Das Redboat Training ist zugleich eine Übung des täglichen Lebens. In einem geschützen Umfeld erwirbt das Kind spielerisch körperliche Kompetenzen und Strategien, die sich später auf seinen Geist übertragen. Kung Fu ist ein hervorragendes Medium um Kinder zu erreichen. Im Gegensatz zu Mannschaftssportarten gehen Erfolgs- oder Misserfolgserlebnisse immer auf das Konto des Übenden. Schuldzuweisungen finden hier keinen Platz. Beim Kung Fu soll nicht gegeneinander, sondern miteinander trainiert werden. Nur im Umgang miteinander können die verschiedenen Lehrinhalte erfasst und behalten werden. Der Trainingspartner hilft die eigene Technik zu verbessern. Dadurch entsteht ein Miteinander und kein Gegeneinander. Das Wetteifern mit anderen ist ein für die Kinder wichtiger, aus den Kampfkünsten nicht wegzudenkender Trainingsinhalt. Fast alle Kinder fangen eine Kampfkunst aus einem sehr einfachen Grund an: Sie wollen sich wehren können und versprechen sich durch das Üben von Kung Fu unbesiegbar zu werden. Filmhelden, wie Bruce Lee oder Jackie Chan sind Idole denen nachgeeifert wird. Viele Eltern und Kinder kommen daher oft mit einem völlig falschen Bild über Kampfkünste ins Dojo. Diesem, von Medien und der Öffentlichkeit verfälschten Bild, möchten wir mit dieser Arbeit entgegenwirken.
Einige Kinder haben anfangs Schwierigkeiten mit dem Anerkennen von Regeln und festen Verhaltensritualen. Deshalb entwarfen wir zusammen eine Reihe von Regeln an die sich jede/r halten muss. Die Vorgaben halten sich in Grenzen, um die Kinder selbständig über Sinn- oder Unsinn gemachter Vorschläge entscheiden zu lassen. Wichtig bei der Formulierung ist es den Wortlaut der Kinder zu übernehmen. Durch die Tatsache, dass die Regeln von den Kindern selbst eingebracht werden, können sie sich mit diesen identifizieren. Es zeigt sich, dass die Kinder auch neuen Schüler/innen "ihre" Regeln erklären - und diese auch vehement durchsetzen.

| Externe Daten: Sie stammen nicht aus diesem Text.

(** X22 on the dataset of the sample file. *)
Lemma filter_data_region_7_empty_witness :
  data_frame [file_15] = Ok (range_index (sample_kept 12)) ∧
  (∀ by_ ascending, insertion_sort_values by_ ascending [] = Ok []) ∧
  ("За спаданням" = "За зростанням" ∨ "За спаданням" = "За спаданням" →
   is_Ok (column "VHI")) ∧
  filter_data insertion_sort_values
              (numeric_years (λ s, if decide (s = "1982") then Some (Qc_of_Z 1982) else None)
                             (range_index (sample_kept 12)))
              (1981, 2025) (1, 52) "Запорізька" "За спаданням" "VHI" = Ok [].
Proof.
  assert (data_frame [file_15] = Ok (range_index (sample_kept 12))) as Hds
    by (vm_compute; reflexivity).
  assert (∀ by_ ascending, insertion_sort_values by_ ascending [] = Ok []) as Hsort
    by (intros; reflexivity).
  assert ("За спаданням" = "За зростанням" ∨ "За спаданням" = "За спаданням" →
          is_Ok (column "VHI")) as Hcol by (intros _; eexists; reflexivity).
  split; [exact Hds|]. split; [exact Hsort|]. split; [exact Hcol|].
  exact (filter_data_region_7_empty insertion_sort_values
           (λ s, if decide (s = "1982") then Some (Qc_of_Z 1982) else None)
           [file_15] _ (1981, 2025) (1, 52) "За спаданням" "VHI" Hds Hsort Hcol).
Defined.

(** ** [plot_comparison_chart]: the rows behind the chart *)

(** X23. On numeric years the [subset] of [plot_comparison_chart] holds the
    rows of the region within the years, all of them and no other, in the
    order of the dataset; the weeks play no part, so every row
    [filter_data] can select for the region and the years, under any week
    interval, is in it. An unknown region gives the empty subset. *)
Theorem comparison_subset_rows (df : frame row) (region : string)
    (years_interval : Z * Z) :
  Forall (λ ir : nat * row, is_str (Year ir.2) = false) df →
  ∃ subset,
    comparison_subset df region years_interval = Ok subset ∧
    subset `sublist_of` df ∧
    (∀ i r, (i, r) ∈ subset ↔
       (i, r) ∈ df ∧
       between (Year r) years_interval.1 years_interval.2 = Ok true ∧
       region_names_to_id !! region = Some (region_num r)) ∧
    (∀ weeks_interval i r,
       (i, r) ∈ df → matches years_interval weeks_interval region r →
       (i, r) ∈ subset) ∧
    (region_names_to_id !! region = None → subset = []).
Proof.
  intros Hnum.
  set (keep := λ ir : nat * row,
         bool_decide (Some (region_num ir.2) = region_names_to_id !! region)
         && within (Year ir.2) years_interval.1 years_interval.2).
  assert (comparison_subset df region years_interval
          = Ok (filter (λ ir, keep ir = true) df)) as Hsub.
  { unfold comparison_subset. cbv zeta.
    rewrite (comprehension_total
      (λ ir : nat * row, between (Year ir.2) years_interval.1 years_interval.2)
      (λ ir : nat * row, within (Year ir.2) years_interval.1 years_interval.2)).
    2:{ eapply Forall_impl; [exact Hnum|]. intros ir Hy. by apply between_within. }
    rewrite bind_Ok_l.
    by rewrite zip_with_fmap_same, boolean_mask_fmap. }
  assert (∀ i r, (i, r) ∈ filter (λ ir, keep ir = true) df ↔
            (i, r) ∈ df ∧
            between (Year r) years_interval.1 years_interval.2 = Ok true ∧
            region_names_to_id !! region = Some (region_num r)) as Hin.
  { intros i r. rewrite list_elem_of_filter. unfold keep. cbn [snd].
    rewrite andb_true_iff, bool_decide_eq_true. split.
    - intros [[Hr Hy] Hdf]. split; [done|].
      rewrite Forall_forall in Hnum. rewrite between_within by apply (Hnum _ Hdf).
      by rewrite Hy.
    - intros (Hdf & Hy & Hr). split; [|done].
      rewrite Forall_forall in Hnum. rewrite between_within in Hy by apply (Hnum _ Hdf).
      split; congruence. }
  exists (filter (λ ir, keep ir = true) df).
  split; [done|]. split; [apply sublist_filter|]. split; [done|]. split.
  - intros weeks_interval i r Hdf (Hy & _ & Hr). by apply Hin.
  - intros Hnone. apply filter_none, Forall_forall. intros [i r] _. unfold keep.
    rewrite Hnone. by rewrite bool_decide_false.
Qed.

(** X23 on the sample dataset, region 9. *)
Lemma comparison_subset_rows_witness :
  Forall (λ ir : nat * row, is_str (Year ir.2) = false) sample_dataset ∧
  ∃ subset,
    comparison_subset sample_dataset "Київська" (1981, 2025) = Ok subset ∧
    subset `sublist_of` sample_dataset ∧
    (∀ i r, (i, r) ∈ subset ↔
       (i, r) ∈ sample_dataset ∧
       between (Year r) 1981 2025 = Ok true ∧
       region_names_to_id !! "Київська" = Some (region_num r)) ∧
    (∀ weeks_interval i r,
       (i, r) ∈ sample_dataset → matches (1981, 2025) weeks_interval "Київська" r →
       (i, r) ∈ subset) ∧
    (region_names_to_id !! "Київська" = None → subset = []).
Proof.
  assert (Forall (λ ir : nat * row, is_str (Year ir.2) = false) sample_dataset)
    as Hnum by (repeat constructor).
  split; [exact Hnum|].
  exact (comparison_subset_rows sample_dataset "Київська" (1981, 2025) Hnum).
Defined.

Da gerade die chinesische Kampfkunst Redboat Wing Chun von Erfahrungen lebt bei denen das Kind die Möglichkeit hat sich selbst, das heisst, eigene Erfahrungen, Stärken und Schwächen zu überprüfen, eignet sie sich besonders für die Vermittlung an junge Menschen. Es ist nicht möglich Übungen "halbherzig" zu machen, da ansonsten der gewünschte Erfolg ausbleibt. Kinder sind, oft durch schlechtes Vorbild, nicht gewohnt eine "Bewegung um der Bewegung selbst willen auszuführen" ohne eine "Belohnung" dafür zu erhalten. Es ist ein Trend festellbar, das Kinder den Spaß am "unmittelbaren Tun" verlernen wenn sie "nur bei Entlohnung" funktionieren.
Dagegen soll Redboat Wing Chun den Kern der Freude an Bewegung wieder erlebbar machen. Das lustvolle Erleben des Trainings und die Erweiterung körperlicher Fähigkeiten ist Belohnung genug. Diese sind unter anderem: geschärfte motorische Fähigkeiten, Experimentierfreude, Verbessern des allgemeinen Leistungsniveaus, Orientierung und Koordination im Raum, Entwicklung von Selbstvertrauen, Selbstwertgefühl und Kommunikationsfertigkeiten und das Erleben der eigenen Selbstwirksamkeit.
Die Übung wird in diesem Zusammenhang nicht primär zum Erwerb eines besonderen Könnens betrachtet, sondern um eine innere Wandlung des Menschen zu erreichen. Übung ist der einzige Weg, auf dem der Mensch durch eigene Anstrengung zur inneren Freiheit gelangen kann.
Das unbewusste Verständnis des Kindes wird behutsam zu einer inneren Haltung aufgebaut, die nicht nur der Kampfkunst gerecht wird, sondern ihm auch ausserhalb des Trainings gute Dienste leistet.
Von den Eltern unserer Kinder wissen wir, dass das Training einen ganzheitlichen positiven Einfluss hat und sich unter anderem in guten schulischen Leistungen niederschlägt, da das Kind sich daran gewöhnt "stetig zu üben" und ein Sog erzeugt wird an sich und seinen Fertigkeiten arbeiten zu wollen.